Howl's Moving Castle

From Academic Kids

Howl's Moving Castle is a fantasy novel for young adults by British author Diana Wynne Jones.



Missing image
Press Image of first poster for the animated film adaptation.

The novel is about a young woman called Sophie Hatter, who is the oldest of three daughters in the magical kingdom of Ingary, where many fairy-tale tropes are accepted ways of life. Resigned to the "fact" that the middle sister is the beautiful one and the youngest the talented one, Sophie steels herself for a dull life running the family hat shop--until she is turned into an old crone by the Witch of the Waste, a powerful witch whom she inadvertently offends, and finds work as a housekeeper for the notorious Wizard Howl (who is said to collect the hearts of beautiful young women).
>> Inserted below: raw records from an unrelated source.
Definition handleMarkupChange (st : State) (tab : Local)
           (elementId moduleId : Z) (value : text) : State * Local :=
  let markupValue := parseFloat value in
  let st' :=
    if negb (is_nan markupValue)
    then handleElementValueUpdate st elementId (moduleOfId moduleId)
                                  (chars "markup") [] markupValue
    else st in
  (st', setEditingMarkup tab None).

End Handlers.

Definition handleGlobalMarkupValueChange (st : State) (tab : Local)
           (value : float) : State * Local :=
  (handleGlobalMarkupChange st (useGlobalMarkup tab) value,
   {| activeModuleAccordions := activeModuleAccordions tab;
      editingMarkup := editingMarkup tab;
      globalMarkup := value;
      useGlobalMarkup := useGlobalMarkup tab |}).

Definition handleUseGlobalMarkupChange (st : State) (tab : Local)
           (isUsed : bool) : State * Local :=
  (handleGlobalMarkupChange st isUsed (globalMarkup tab),
   {| activeModuleAccordions := activeModuleAccordions tab;
      editingMarkup := editingMarkup tab;
      globalMarkup := globalMarkup tab;
      useGlobalMarkup := isUsed |}).

(** The total the tab shows: [calculateTotalCost()] with the tab's own
    cells. *)
Definition shownTotal (st : State) (tab : Local) : float :=
  calculateTotalCost (selectedElements st) (useGlobalMarkup tab)
                     (globalMarkup tab).

(** [selectedElements.filter((el) => el.module.id === module.id)] *)
Definition moduleElements (st : State) (m : TradeModule)
  : list ElementWithValues :=
  filter (fun el => (module_id (module el) =? module_id m)%Z)
         (selectedElements st).

(** The total of a row and the subtotal of a module. *)
Definition rowTotal (tab : Local) (element : ElementWithValues) : float :=
  let materialCost := orNumber (material_cost element) 0 in
  let laborCost := orNumber (labor_cost element) 0 in
  let markup := if useGlobalMarkup tab then globalMarkup tab
                else orNumber (markup element) 10 in
  ((materialCost + laborCost) * (1 + markup / 100))%float.

Definition moduleSubtotal (tab : Local) (es : list ElementWithValues)
  : float :=
  fold_left
    (fun total element =>
       let materialCost := orNumber (material_cost element) 0 in
       let laborCost := orNumber (labor_cost element) 0 in
       let markup := if useGlobalMarkup tab then globalMarkup tab
                     else orNumber (markup element) 10 in
       (total + ((materialCost + laborCost) * (1 + markup / 100)))%float)
    es 0%float.

End TradesTab.

(** The page and the tab hold the same global markup. *)
Definition inStep (st : State) (tab : TradesTab.Local) : Prop :=
  TradesTab.useGlobalMarkup tab = useGlobalMarkup st
  /\ TradesTab.globalMarkup tab = globalMarkupPercentage st.

(** What a markup edit keeps of an element. *)
Definition unmarked (e : ElementWithValues)
  : Z * Element * TradeModule * text * text * float * float * maybeText :=
  (id e, element e, module e, formula e, labor_formula e,
   material_cost e, labor_cost e, name e).

(* ------------------------------------------------------------------ *)
(** * [proposal-details-tab.tsx] *)

Module ProposalDetailsTab.

Record Details : Type := {
  name : text;
  description : text;
  client_name : text;
  client_email : text;
  phone_number : text;
  address : text;
  image : text
}.

(** The class [[\d\s\-\+\(\)\.]], on code units below 256. *)
Definition isPhoneChar (c : ascii) : bool :=
  isDigit c || isWhiteSpace c
  || (c =? "-")%char || (c =? "+")%char || (c =? "(")%char
  || (c =? ")")%char || (c =? ".")%char.

(** [inputValue.replace(/[^\d\s\-\+\(\)\.]/g, '')] stored as the phone
    number. *)
Definition handlePhoneInput (value : Details) (inputValue : text) : Details :=
  let formattedValue := filter isPhoneChar inputValue in
  {| name := name value;
     description := description value;
     client_name := client_name value;
     client_email := client_email value;
     phone_number := formattedValue;
     address := address value;
     image := image value |}.

End ProposalDetailsTab.

(** What the user and the scheduler do to the mounted tab: its handlers
    and its two effects. *)
Inductive tabEvent : Type :=
| ValueUpdate (parameterId : Z) (value : text)
| GlobalMarkupValue (value : float)
| UseGlobalMarkup (isUsed : bool)
| EditMarkup (elementId moduleId : Z)
| MarkupChange (elementId moduleId : Z) (value : text)
| ToggleAccordion (moduleId : Z)
| SyncEffect
| AccordionEffect.

Definition tabStep {host : Host} (s : State * TradesTab.Local) (e : tabEvent)
  : State * TradesTab.Local :=
  let (st, tab) := s in
  match e with
  | ValueUpdate i value =>
      (handleParameterValueUpdate st i (StringValue value), tab)
  | GlobalMarkupValue v => TradesTab.handleGlobalMarkupValueChange st tab v
  | UseGlobalMarkup b => TradesTab.handleUseGlobalMarkupChange st tab b
  | EditMarkup i j => (st, TradesTab.handleEditMarkup tab i j)
  | MarkupChange i j value => TradesTab.handleMarkupChange st tab i j value
  | ToggleAccordion k => (st, TradesTab.toggleModuleAccordion tab k)
  | SyncEffect => (st, TradesTab.syncProps st tab)
  | AccordionEffect => (st, TradesTab.openAccordions st tab)
  end.

(** The tab once mounted: its initial cells, then its effects. *)
Definition mounted (st : State) : TradesTab.Local :=
  TradesTab.openAccordions st (TradesTab.syncProps st (TradesTab.initial st)).

(** Two numbers that are the same or are both a zero. *)
Definition upToZeroSign (x y : float) : Prop :=
  x = y \/ (is_zero x = true /\ is_zero y = true).

(** No priced element has a cost that is NaN. *)
Definition noNaNCost (st : State) : Prop :=
  forall e, In e (selectedElements st) ->
    is_nan (material_cost e) = false /\ is_nan (labor_cost e) = false.

(** [const tabSteps = ["template", "details", "trades"]] and
    [tabSteps.indexOf(activeTab)]. *)
Definition tabSteps : list text :=
  [chars "template"; chars "details"; chars "trades"].

Fixpoint indexOfFrom (i : Z) (l : list text) (x : text) : Z :=
  match l with
  | [] => (-1)%Z
  | y :: l' => if text_eqb y x then i else indexOfFrom (i + 1) l' x
  end.

Definition indexOf (l : list text) (x : text) : Z := indexOfFrom 0 l x.

Definition currentStepIndex (activeTab : text) : Z :=
  indexOf tabSteps activeTab.

(** The click on the step [tabSteps[index]]:
    [if (index <= currentStepIndex + 1) setActiveTab(step)]. *)
Definition stepClick (activeTab : text) (index : nat) (step : text) : text :=
  if (Z.of_nat index <=? currentStepIndex activeTab + 1)%Z then step
  else activeTab.

(** What the total reads of an element under the override. *)
Definition bareCosts (e : ElementWithValues) : float * float :=
  (material_cost e, labor_cost e).

(** A parameter and a module that the session has not selected. *)
Definition parameterB : Param :=
  {| param_id := 5; param_name := chars "b"; param_value := NumberValue 7;
     param_type := chars "number" |}.

Definition moduleC : TradeModule :=
  {| module_id := 3; module_name := chars "C";
     module_description := Undefined |}.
Sophie soon learns that Howl, a cavalier but good-hearted playboy, spread malicious rumours about to ensure his privacy. His castle actually exists simultaneously in four different places and with four different appearances: the moving castle Sophie first comes upon, Howl's boyhood home in Wales (Wizard Howl's real name is Howell Jenkins), the seaside city where Howl sells his services and the royal capital.

Missing image
Calcifer and Sophie.

Sophie strikes a bargain with Howl's resident fire demon, Calcifer: if Sophie can break the contract Howl and Calcifer have signed, then Calcifer will turn Sophie back into her original form. Part of the contract, however, stipulates that neither Howl nor Calcifer can disclose the terms of the contract to any third party; Sophie, therefore, has to guess what the contract is.
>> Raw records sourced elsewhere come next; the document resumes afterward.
(** * Contact-form worker: validation, e-mail rendering and response mapping

    A shallow embedding of the Cloudflare worker of the contact-form API
    (the module-format worker, and the [sendEmail] of [src/index.ts] where
    it differs), together with the part of the JavaScript runtime the worker
    relies on: strings as UTF-16 code units, [trim], [String()], truthiness,
    the two regular expressions, [JSON.stringify] of strings. *)

From Stdlib Require Import Ascii String.
From Stdlib Require Import List Bool ZArith NArith PArith Lia.
From Stdlib Require Import DecimalPos DecimalN.
Import ListNotations.

Set Implicit Arguments.
Set Warnings "-register-all".
Local Open Scope Z_scope.

(* ================================================================== *)
(** ** JavaScript strings *)
(* ================================================================== *)

(** A JavaScript string is a finite sequence of UTF-16 code units;
    [.length] is the number of code units. *)
Definition jsstring := list N.

(** An ASCII literal of the source, as code units. *)
Definition lit (s : string) : jsstring :=
  map N_of_ascii (list_ascii_of_string s).

(** Source text that contains double quotes (the HTML template, JSON
    text) is written with a backtick standing for the double quote, U+0022:
    a raw backtick cannot occur inside a JavaScript template literal. *)
Definition tpl (s : string) : jsstring :=
  map (fun c => if N.eqb c 96 then 34%N else c) (lit s).

Fixpoint jsstring_eqb (a b : jsstring) : bool :=
  match a, b with
  | [], [] => true
  | x :: a', y :: b' => N.eqb x y && jsstring_eqb a' b'
  | _, _ => false
  end.

(** WhiteSpace and LineTerminator code points of ECMA-262: what
    [String.prototype.trim] strips and what [\s] matches. *)
Definition isWhiteSpace (c : N) : bool :=
  (N.eqb c 9 || N.eqb c 10 || N.eqb c 11 || N.eqb c 12 || N.eqb c 13 ||
   N.eqb c 32 || N.eqb c 160 || N.eqb c 5760 ||
   (N.leb 8192 c && N.leb c 8202) ||
   N.eqb c 8232 || N.eqb c 8233 || N.eqb c 8239 || N.eqb c 8287 ||
   N.eqb c 12288 || N.eqb c 65279)%N%bool.

(** [\d] without the [u]/[v] flags: the ten ASCII digits. *)
Definition isDigit (c : N) : bool := (N.leb 48 c && N.leb c 57)%N.

Fixpoint dropWhile (p : N -> bool) (s : jsstring) : jsstring :=
  match s with
  | [] => []
  | c :: t => if p c then dropWhile p t else s
  end.

Definition trimStart (s : jsstring) : jsstring := dropWhile isWhiteSpace s.
Definition trimEnd (s : jsstring) : jsstring :=
  rev (dropWhile isWhiteSpace (rev s)).

(** [String.prototype.trim]. *)
Definition trim (s : jsstring) : jsstring := trimEnd (trimStart s).

(** [text.replace(/c/g, r)] for a one-character pattern [c] and a
    replacement [r] without [$] patterns. *)
Definition replaceAll (c : N) (r : jsstring) (text : jsstring) : jsstring :=
  flat_map (fun x => if N.eqb x c then r else [x]) text.

(* ================================================================== *)
(** ** Completions *)
(* ================================================================== *)

Inductive Error := TypeError | ReferenceError | SyntaxError.

(** The outcome of evaluating JavaScript code: a value, or a thrown
    exception. *)
Inductive Completion (A : Type) : Type :=
| Normal (a : A)
| Throw (e : Error).
Arguments Normal {A} a.
Arguments Throw {A} e.

Definition bind {A B} (c : Completion A) (k : A -> Completion B)
  : Completion B :=
  match c with
  | Normal a => k a
  | Throw e => Throw e
  end.

Notation "x <- c ;; k" := (bind c (fun x => k))
  (at level 61, c at next level, right associativity).

(* ================================================================== *)
(** ** Numbers *)
(* ================================================================== *)

(** A Number that [JSON.parse] can produce, in the form from which
    ECMA-262 defines [Number::toString]: a finite non-zero value is
    [± s × 10^(n − k)], where [k] is the number of decimal digits of [s]
    and [s] is the shortest digit string that identifies the value.
    [JSON.parse] never yields NaN. *)
Inductive number :=
| NumZero (neg : bool)
| NumFinite (neg : bool) (s : positive) (n : Z)
| NumInfinity (neg : bool).

Fixpoint digit_units (u : Decimal.uint) : jsstring :=
  match u with
  | Decimal.Nil => []
  | Decimal.D0 u => 48%N :: digit_units u
  | Decimal.D1 u => 49%N :: digit_units u
  | Decimal.D2 u => 50%N :: digit_units u
  | Decimal.D3 u => 51%N :: digit_units u
  | Decimal.D4 u => 52%N :: digit_units u
  | Decimal.D5 u => 53%N :: digit_units u
  | Decimal.D6 u => 54%N :: digit_units u
  | Decimal.D7 u => 55%N :: digit_units u
  | Decimal.D8 u => 56%N :: digit_units u
  | Decimal.D9 u => 57%N :: digit_units u
  end.

Definition digits_of_pos (p : positive) : jsstring :=
  digit_units (Pos.to_uint p).

Definition digits_of_N (n : N) : jsstring :=
  match n with
  | N0 => [48%N]
  | Npos p => digits_of_pos p
  end.

(** [Number::toString(x, 10)]. *)
Definition Number_toString (x : number) : jsstring :=
  match x with
  | NumZero _ => lit "0"
  | NumInfinity neg => (if neg then lit "-" else []) ++ lit "Infinity"
  | NumFinite neg s n =>
      let ds := digits_of_pos s in
      let k := Z.of_nat (length ds) in
      (if neg then lit "-" else []) ++
      if (-5 <=? n) && (n <=? 21) then
        if k <=? n then ds ++ repeat 48%N (Z.to_nat (n - k))
        else if 0 <? n then
          firstn (Z.to_nat n) ds ++ lit "." ++ skipn (Z.to_nat n) ds
        else lit "0." ++ repeat 48%N (Z.to_nat (- n)) ++ ds
      else
        let e := n - 1 in
        let sign := if e <? 0 then lit "-" else lit "+" in
        let eabs := digits_of_N (Z.abs_N e) in
        match ds with
        | [] => []
        | [d] => d :: lit "e" ++ sign ++ eabs
        | d :: rest => d :: lit "." ++ rest ++ lit "e" ++ sign ++ eabs
        end
  end.

(** [x > limit] for a Number [x] and a natural-number literal [limit]. *)
Definition number_gtb (x : number) (limit : N) : bool :=
  match x with
  | NumZero _ => false
  | NumInfinity neg => negb neg
  | NumFinite true _ _ => false
  | NumFinite false s n =>
      let k := Z.of_nat (length (digits_of_pos s)) in
      if k <=? n
      then Z.of_N limit <? Z.pos s * 10 ^ (n - k)
      else Z.of_N limit * 10 ^ (k - n) <? Z.pos s
  end.

(* ================================================================== *)
(** ** JSON values *)
(* ================================================================== *)

(** The value [request.json()] resolves to.  The members of an object are
    listed in the order of the source text; for a repeated key
    [JSON.parse] keeps the last value.  A property that is absent reads as
    [undefined], which is [None] of [option json]. *)
Inductive json :=
| JNull
| JBool (b : bool)
| JNum (x : number)
| JStr (s : jsstring)
| JArr (elements : list json)
| JObj (members : list (jsstring * json)).

Definition value := option json.
Definition undefined : value := None.

Fixpoint own_property (members : list (jsstring * json)) (key : jsstring)
  : value :=
  match members with
  | [] => None
  | (k, v) :: rest =>
      match own_property rest key with
      | Some v' => Some v'
      | None => if jsstring_eqb k key then Some v else None
      end
  end.

(** [typeof v]. *)
Definition typeof (v : value) : jsstring :=
  match v with
  | None => lit "undefined"
  | Some JNull => lit "object"
  | Some (JBool _) => lit "boolean"
  | Some (JNum _) => lit "number"
  | Some (JStr _) => lit "string"
  | Some (JArr _) => lit "object"
  | Some (JObj _) => lit "object"
  end.

(** [ToBoolean v]: what [!v], [v && ...], [v || ...] and [v ? ... : ...]
    test. *)
Definition ToBoolean (v : value) : bool :=
  match v with
  | None => false
  | Some JNull => false
  | Some (JBool b) => b
  | Some (JNum (NumZero _)) => false
  | Some (JNum _) => true
  | Some (JStr s) => negb (Nat.eqb (length s) 0)
  | Some (JArr _) => true
  | Some (JObj _) => true
  end.

(** [v === s] for a string [s]. *)
Definition strict_equal_string (v : value) (s : jsstring) : bool :=
  match v with
  | Some (JStr t) => jsstring_eqb t s
  | _ => false
  end.

Definition is_undefined (v : value) : bool :=
  match v with None => true | _ => false end.

Definition is_null (v : value) : bool :=
  match v with Some JNull => true | _ => false end.

(** [data.key] for the property names the worker reads on the body
    ([name], [email], [mobile], [subject], [message]): no built-in prototype
    defines any of them, so only an own property of an object can answer. *)
Definition Get (data : json) (key : string) : Completion value :=
  match data with
  | JNull => Throw TypeError
  | JObj members => Normal (own_property members (lit key))
  | _ => Normal undefined
  end.

(** [ToString v], as [String(v)] and template literals apply it.  An
    object parsed from JSON has no callable own property: with an own
    [toString] key both conversion methods fail and a TypeError is thrown,
    otherwise [Object.prototype.toString] answers.  An array answers through
    [Array.prototype.join]. *)
Fixpoint ToString_json (v : json) : Completion jsstring :=
  match v with
  | JNull => Normal (lit "null")
  | JBool b => Normal (if b then lit "true" else lit "false")
  | JNum x => Normal (Number_toString x)
  | JStr s => Normal s
  | JArr elements =>
      (fix join (l : list json) (first : bool) : Completion jsstring :=
         match l with
         | [] => Normal []
         | e :: rest =>
             next <- match e with
                     | JNull => Normal []
                     | _ => ToString_json e
                     end;;
             tail <- join rest false;;
             Normal ((if first then [] else lit ",") ++ next ++ tail)
         end) elements true
  | JObj members =>
      match own_property members (lit "toString") with
      | Some _ => Throw TypeError
      | None => Normal (lit "[object Object]")
      end
  end.

Definition ToString (v : value) : Completion jsstring :=
  match v with
  | None => Normal (lit "undefined")
  | Some j => ToString_json j
  end.

(** [v.trim()]: only a string has the method. *)
Definition String_prototype_trim (v : value) : Completion jsstring :=
  match v with
  | Some (JStr s) => Normal (trim s)
  | _ => Throw TypeError
  end.

(** Short-circuit [||] and [&&] over conditions that may throw. *)
Definition orC (a b : Completion bool) : Completion bool :=
  x <- a;; if x then Normal true else b.
Definition andC (a b : Completion bool) : Completion bool :=
  x <- a;; if x then b else Normal false.
Infix "|||" := orC (at level 50, left associativity).
Infix "&&&" := andC (at level 40, left associativity).

(* ================================================================== *)
(** ** Regular expressions *)
(* ================================================================== *)

(** The fragment of the regular-expression syntax the worker uses:
    character classes, concatenation and [+].  Both patterns are anchored
    with [^] and [$] and have no flags, so [test] asks whether the whole
    string belongs to the language. *)
Inductive regex :=
| RNone
| REps
| RClass (p : N -> bool)
| RCat (r1 r2 : regex)
| RAlt (r1 r2 : regex)
| RStar (r : regex).

Definition RPlus (r : regex) : regex := RCat r (RStar r).
Definition RChar (c : N) : regex := RClass (N.eqb c).

Fixpoint nullable (r : regex) : bool :=
  match r with
  | RNone => false
  | REps => true
  | RClass _ => false
  | RCat r1 r2 => nullable r1 && nullable r2
  | RAlt r1 r2 => nullable r1 || nullable r2
  | RStar _ => true
  end.

Fixpoint deriv (c : N) (r : regex) : regex :=
  match r with
  | RNone => RNone
  | REps => RNone
  | RClass p => if p c then REps else RNone
  | RCat r1 r2 =>
      if nullable r1
      then RAlt (RCat (deriv c r1) r2) (deriv c r2)
      else RCat (deriv c r1) r2
  | RAlt r1 r2 => RAlt (deriv c r1) (deriv c r2)
  | RStar r1 => RCat (deriv c r1) (RStar r1)
  end.

(** [/^r$/.test(s)]. *)
Fixpoint RegExp_test (r : regex) (s : jsstring) : bool :=
  match s with
  | [] => nullable r
  | c :: t => RegExp_test (deriv c r) t
  end.

(** The language of a regular expression. *)
Inductive lang : regex -> jsstring -> Prop :=
| lang_eps : lang REps []
| lang_class p c : p c = true -> lang (RClass p) [c]
| lang_cat r1 r2 s1 s2 : lang r1 s1 -> lang r2 s2 -> lang (RCat r1 r2) (s1 ++ s2)
| lang_alt_l r1 r2 s : lang r1 s -> lang (RAlt r1 r2) s
| lang_alt_r r1 r2 s : lang r2 s -> lang (RAlt r1 r2) s
| lang_star_nil r : lang (RStar r) []
| lang_star_cons r s1 s2 :
    lang r s1 -> lang (RStar r) s2 -> lang (RStar r) (s1 ++ s2).

(** [[^\s@]]. *)
Definition notSpaceAt (c : N) : bool :=
  negb (isWhiteSpace c || N.eqb c 64).

(** [/^[^\s@]+@[^\s@]+\.[^\s@]+$/]. *)
Definition emailRegex : regex :=
  RCat (RPlus (RClass notSpaceAt))
    (RCat (RChar 64)
       (RCat (RPlus (RClass notSpaceAt))
          (RCat (RChar 46) (RPlus (RClass notSpaceAt))))).

(** [/^\d+$/]. *)
Definition digitsRegex : regex := RPlus (RClass isDigit).

(* ================================================================== *)
(** ** Responses *)
(* ================================================================== *)

Record Response := {
  status : Z;
  headers : list (jsstring * jsstring);
  body : option jsstring
}.

Definition hex_digit (n : N) : N :=
  if N.ltb n 10 then (48 + n)%N else (87 + n)%N.

(** [\uXXXX], lower-case hexadecimal. *)
Definition unicode_escape (c : N) : jsstring :=
  lit "\u" ++ [hex_digit (c / 4096); hex_digit ((c / 256) mod 16);
               hex_digit ((c / 16) mod 16); hex_digit (c mod 16)]%N.

Definition isLeadingSurrogate (c : N) : bool := (N.leb 55296 c && N.leb c 56319)%N.
Definition isTrailingSurrogate (c : N) : bool := (N.leb 56320 c && N.leb c 57343)%N.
Howl's apprentice Michael runs most of the day-to-day affairs of Howl's business, while Howl chases his latest crushes; both Howl and Michael begin to court Sophie's sister Lettie, but Michael's Lettie turns out to be Sophie's sister Martha, magically disguised to look like Lettie.

When Wizard Suliman (Benjamin Sullivan, also Welsh) goes missing whilst in search of the prodigal Prince Justin, the king orders Howl to find Suliman and Justin and kill the Witch of the Waste. Howl attempts to weasel out of it by having Sophie, pretending to be his mother, petition against the appointment, but to no avail. Howl, however, has his own reasons for seeking a confrontation with the Witch of the Waste; the witch, a jaded former lover, has laid a curse on him (and kills his teacher).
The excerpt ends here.